• _Your task_: Look below for the line containing "A := ([], Panic)."; from there, print each line exactly up to and including the line containing "(tr ++ tr', r)", and stop.

• _Given entries_:
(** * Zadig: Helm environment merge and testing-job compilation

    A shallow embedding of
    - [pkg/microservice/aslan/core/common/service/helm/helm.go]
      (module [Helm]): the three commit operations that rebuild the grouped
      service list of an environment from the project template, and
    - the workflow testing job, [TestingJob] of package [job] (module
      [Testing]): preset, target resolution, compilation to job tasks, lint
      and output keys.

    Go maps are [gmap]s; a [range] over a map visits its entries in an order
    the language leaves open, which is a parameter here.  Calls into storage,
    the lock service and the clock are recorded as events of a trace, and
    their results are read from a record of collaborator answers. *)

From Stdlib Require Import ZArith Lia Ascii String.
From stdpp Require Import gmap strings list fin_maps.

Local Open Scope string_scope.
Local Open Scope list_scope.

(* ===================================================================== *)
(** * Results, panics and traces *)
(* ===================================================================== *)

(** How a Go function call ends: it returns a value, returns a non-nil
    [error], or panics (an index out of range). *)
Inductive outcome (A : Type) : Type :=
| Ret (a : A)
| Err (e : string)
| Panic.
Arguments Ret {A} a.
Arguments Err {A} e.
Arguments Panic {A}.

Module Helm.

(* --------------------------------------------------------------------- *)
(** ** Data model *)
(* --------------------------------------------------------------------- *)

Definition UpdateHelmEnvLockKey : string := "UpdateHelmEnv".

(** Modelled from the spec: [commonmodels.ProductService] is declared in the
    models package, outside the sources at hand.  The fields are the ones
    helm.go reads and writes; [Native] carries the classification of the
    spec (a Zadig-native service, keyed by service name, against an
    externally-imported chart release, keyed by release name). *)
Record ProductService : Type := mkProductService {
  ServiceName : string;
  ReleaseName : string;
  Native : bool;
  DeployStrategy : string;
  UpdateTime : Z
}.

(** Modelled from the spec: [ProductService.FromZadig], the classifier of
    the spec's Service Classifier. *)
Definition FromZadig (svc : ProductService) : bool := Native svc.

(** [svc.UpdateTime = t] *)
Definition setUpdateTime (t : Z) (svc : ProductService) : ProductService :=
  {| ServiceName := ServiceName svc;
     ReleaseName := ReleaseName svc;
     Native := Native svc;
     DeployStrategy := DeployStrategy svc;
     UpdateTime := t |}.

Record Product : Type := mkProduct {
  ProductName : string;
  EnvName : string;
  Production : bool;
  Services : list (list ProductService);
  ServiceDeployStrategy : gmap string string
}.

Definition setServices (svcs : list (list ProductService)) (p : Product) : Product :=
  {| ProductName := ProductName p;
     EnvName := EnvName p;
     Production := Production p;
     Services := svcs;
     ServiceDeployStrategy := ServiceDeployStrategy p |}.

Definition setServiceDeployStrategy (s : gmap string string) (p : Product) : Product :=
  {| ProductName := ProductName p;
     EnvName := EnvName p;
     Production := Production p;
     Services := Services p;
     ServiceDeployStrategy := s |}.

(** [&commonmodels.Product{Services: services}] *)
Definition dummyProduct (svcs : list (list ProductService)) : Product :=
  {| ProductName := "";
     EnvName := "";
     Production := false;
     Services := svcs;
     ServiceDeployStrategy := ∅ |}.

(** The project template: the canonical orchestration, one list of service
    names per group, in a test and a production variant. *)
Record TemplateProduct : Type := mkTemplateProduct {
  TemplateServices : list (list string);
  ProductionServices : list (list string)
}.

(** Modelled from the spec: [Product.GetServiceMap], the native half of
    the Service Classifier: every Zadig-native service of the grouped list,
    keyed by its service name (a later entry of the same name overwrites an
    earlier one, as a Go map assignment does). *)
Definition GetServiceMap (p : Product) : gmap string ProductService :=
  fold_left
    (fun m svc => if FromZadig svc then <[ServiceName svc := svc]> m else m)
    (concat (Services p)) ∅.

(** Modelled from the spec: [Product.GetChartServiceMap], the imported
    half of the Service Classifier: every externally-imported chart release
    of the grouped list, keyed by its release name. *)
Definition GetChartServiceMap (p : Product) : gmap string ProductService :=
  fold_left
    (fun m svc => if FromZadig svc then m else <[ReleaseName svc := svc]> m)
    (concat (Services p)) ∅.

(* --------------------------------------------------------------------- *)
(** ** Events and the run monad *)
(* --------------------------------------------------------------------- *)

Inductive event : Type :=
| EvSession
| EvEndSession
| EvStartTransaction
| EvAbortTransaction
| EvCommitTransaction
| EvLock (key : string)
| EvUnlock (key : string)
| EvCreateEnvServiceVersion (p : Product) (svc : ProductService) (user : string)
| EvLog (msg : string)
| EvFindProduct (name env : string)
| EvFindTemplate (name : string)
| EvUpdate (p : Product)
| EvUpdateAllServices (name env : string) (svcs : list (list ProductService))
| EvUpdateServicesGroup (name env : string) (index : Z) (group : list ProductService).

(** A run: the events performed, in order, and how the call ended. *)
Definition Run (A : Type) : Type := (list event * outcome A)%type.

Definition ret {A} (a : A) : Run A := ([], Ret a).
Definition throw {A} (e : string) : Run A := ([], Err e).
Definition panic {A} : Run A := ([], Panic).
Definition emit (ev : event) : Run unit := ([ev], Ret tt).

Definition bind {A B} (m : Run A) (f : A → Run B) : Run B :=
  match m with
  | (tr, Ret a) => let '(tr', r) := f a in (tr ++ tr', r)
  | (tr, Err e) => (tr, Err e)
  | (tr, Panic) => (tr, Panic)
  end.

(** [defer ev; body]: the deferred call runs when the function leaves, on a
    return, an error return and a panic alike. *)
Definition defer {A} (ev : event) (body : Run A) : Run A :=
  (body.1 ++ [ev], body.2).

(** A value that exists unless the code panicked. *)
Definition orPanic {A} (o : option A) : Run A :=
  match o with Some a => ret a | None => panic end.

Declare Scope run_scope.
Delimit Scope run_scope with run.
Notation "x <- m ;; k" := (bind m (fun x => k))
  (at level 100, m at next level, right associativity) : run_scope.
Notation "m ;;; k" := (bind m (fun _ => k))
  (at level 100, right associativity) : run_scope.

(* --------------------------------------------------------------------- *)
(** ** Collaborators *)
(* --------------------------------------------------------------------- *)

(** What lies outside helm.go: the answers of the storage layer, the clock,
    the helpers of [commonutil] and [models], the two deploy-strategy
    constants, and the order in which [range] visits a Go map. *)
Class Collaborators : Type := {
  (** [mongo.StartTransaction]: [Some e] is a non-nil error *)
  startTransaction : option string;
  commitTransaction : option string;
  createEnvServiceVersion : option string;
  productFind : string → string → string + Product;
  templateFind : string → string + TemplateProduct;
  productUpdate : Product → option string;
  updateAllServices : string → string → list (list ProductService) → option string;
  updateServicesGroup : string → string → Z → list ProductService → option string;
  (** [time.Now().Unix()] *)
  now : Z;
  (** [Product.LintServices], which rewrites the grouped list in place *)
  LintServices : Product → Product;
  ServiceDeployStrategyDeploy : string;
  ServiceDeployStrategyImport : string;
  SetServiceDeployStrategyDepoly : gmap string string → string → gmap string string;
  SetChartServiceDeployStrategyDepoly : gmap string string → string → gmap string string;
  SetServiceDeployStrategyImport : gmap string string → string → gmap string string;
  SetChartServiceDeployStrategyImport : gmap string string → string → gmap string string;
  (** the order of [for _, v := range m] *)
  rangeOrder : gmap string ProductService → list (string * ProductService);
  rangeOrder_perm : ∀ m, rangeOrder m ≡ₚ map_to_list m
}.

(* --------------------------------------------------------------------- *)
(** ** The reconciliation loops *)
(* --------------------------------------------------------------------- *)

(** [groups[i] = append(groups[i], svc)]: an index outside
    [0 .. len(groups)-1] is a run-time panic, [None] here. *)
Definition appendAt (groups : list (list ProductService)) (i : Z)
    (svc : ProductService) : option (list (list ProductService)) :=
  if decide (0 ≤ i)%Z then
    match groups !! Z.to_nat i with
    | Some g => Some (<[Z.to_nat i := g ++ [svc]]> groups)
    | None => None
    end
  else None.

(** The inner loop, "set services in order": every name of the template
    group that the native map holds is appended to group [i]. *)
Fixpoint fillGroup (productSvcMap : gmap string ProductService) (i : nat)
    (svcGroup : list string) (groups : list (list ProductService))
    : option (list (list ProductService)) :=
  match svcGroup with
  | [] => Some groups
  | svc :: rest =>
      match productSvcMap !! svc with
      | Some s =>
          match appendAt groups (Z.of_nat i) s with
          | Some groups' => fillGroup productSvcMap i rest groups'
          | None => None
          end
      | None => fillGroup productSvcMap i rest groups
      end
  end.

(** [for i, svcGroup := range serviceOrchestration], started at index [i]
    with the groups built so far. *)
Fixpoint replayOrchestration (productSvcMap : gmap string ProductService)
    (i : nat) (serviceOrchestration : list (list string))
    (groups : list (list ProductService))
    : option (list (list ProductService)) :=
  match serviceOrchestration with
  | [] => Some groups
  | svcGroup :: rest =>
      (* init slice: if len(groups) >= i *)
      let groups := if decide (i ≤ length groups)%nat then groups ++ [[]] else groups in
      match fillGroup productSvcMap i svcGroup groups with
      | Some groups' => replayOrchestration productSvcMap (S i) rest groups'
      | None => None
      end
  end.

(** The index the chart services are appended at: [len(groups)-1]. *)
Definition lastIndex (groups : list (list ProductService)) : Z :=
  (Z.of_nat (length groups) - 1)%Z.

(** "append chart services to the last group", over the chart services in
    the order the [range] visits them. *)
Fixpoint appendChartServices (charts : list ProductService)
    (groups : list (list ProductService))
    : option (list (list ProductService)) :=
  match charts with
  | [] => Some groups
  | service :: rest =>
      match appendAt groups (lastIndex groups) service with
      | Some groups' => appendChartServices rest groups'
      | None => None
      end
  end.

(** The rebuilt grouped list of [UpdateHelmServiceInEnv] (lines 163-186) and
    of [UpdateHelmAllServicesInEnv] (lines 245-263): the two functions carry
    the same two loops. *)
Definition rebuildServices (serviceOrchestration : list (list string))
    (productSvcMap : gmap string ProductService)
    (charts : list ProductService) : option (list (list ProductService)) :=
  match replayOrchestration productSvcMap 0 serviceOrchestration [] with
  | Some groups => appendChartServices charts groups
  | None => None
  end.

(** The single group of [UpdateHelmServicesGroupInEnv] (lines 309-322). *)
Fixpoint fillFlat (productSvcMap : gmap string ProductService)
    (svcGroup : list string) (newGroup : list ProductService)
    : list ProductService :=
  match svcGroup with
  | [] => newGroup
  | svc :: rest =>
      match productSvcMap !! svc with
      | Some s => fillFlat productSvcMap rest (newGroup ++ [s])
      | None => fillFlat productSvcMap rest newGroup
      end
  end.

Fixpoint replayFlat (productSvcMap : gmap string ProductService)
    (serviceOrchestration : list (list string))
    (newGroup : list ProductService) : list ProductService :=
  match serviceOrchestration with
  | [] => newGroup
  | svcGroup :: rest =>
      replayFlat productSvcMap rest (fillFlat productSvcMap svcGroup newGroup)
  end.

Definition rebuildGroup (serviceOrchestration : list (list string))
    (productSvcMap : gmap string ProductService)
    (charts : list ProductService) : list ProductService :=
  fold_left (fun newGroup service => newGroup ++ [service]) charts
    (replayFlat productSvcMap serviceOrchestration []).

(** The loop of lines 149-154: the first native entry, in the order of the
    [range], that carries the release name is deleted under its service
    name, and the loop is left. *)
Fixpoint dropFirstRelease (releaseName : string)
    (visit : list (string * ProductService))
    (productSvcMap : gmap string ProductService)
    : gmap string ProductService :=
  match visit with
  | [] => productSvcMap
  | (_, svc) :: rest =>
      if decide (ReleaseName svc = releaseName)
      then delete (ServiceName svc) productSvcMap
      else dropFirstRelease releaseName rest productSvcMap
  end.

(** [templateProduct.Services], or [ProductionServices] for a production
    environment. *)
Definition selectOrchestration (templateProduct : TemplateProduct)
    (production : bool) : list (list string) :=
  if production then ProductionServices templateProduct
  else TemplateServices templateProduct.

• _Expected output_:
Definition panic {A} : Run A := ([], Panic).
Definition emit (ev : event) : Run unit := ([ev], Ret tt).

Definition bind {A B} (m : Run A) (f : A → Run B) : Run B :=
  match m with
  | (tr, Ret a) => let '(tr', r) := f a in (tr ++ tr', r)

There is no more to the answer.